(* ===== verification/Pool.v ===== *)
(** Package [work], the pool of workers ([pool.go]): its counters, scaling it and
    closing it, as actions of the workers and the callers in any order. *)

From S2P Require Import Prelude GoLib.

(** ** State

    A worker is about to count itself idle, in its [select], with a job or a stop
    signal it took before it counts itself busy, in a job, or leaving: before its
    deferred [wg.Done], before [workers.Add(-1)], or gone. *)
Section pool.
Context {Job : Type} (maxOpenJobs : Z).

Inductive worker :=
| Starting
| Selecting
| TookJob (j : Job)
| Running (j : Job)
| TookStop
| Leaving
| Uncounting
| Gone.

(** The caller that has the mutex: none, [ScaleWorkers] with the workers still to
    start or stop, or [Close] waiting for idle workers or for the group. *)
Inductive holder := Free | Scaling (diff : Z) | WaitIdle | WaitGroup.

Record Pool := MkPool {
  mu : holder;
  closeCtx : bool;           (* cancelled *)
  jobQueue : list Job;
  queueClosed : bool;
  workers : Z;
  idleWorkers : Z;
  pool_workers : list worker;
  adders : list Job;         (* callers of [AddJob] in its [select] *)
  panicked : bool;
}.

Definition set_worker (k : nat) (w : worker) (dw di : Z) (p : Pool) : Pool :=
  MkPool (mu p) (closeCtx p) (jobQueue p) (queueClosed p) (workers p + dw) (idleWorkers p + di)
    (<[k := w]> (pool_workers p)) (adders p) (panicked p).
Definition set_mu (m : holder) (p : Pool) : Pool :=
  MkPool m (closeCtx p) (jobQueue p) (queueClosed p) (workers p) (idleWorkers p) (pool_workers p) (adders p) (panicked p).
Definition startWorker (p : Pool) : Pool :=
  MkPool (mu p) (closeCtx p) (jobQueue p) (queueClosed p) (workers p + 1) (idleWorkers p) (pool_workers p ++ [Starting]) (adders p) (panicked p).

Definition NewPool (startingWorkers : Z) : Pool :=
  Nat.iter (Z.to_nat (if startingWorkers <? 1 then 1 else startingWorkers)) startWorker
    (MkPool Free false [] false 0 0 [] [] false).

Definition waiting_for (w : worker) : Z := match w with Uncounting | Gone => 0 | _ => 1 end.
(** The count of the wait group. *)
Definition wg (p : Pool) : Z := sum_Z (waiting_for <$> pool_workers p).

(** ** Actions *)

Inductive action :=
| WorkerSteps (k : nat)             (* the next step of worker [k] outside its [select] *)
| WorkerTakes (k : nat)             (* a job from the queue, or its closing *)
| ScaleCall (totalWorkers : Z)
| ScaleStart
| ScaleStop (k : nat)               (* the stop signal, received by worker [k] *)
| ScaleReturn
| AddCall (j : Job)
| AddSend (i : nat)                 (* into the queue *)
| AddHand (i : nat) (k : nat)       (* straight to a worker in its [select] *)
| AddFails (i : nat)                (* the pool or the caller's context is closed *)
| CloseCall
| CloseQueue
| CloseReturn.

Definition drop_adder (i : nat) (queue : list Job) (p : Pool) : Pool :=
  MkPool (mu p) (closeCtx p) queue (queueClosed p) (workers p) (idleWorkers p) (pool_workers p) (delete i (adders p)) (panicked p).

· · ·

TASK INSTRUCTIONS -> Read the listing line by line, and copy each line in which the word "startingWorkers" is found.

ANSWER TO THE PROBLEM ->
Definition NewPool (startingWorkers : Z) : Pool :=
  Nat.iter (Z.to_nat (if startingWorkers <? 1 then 1 else startingWorkers)) startWorker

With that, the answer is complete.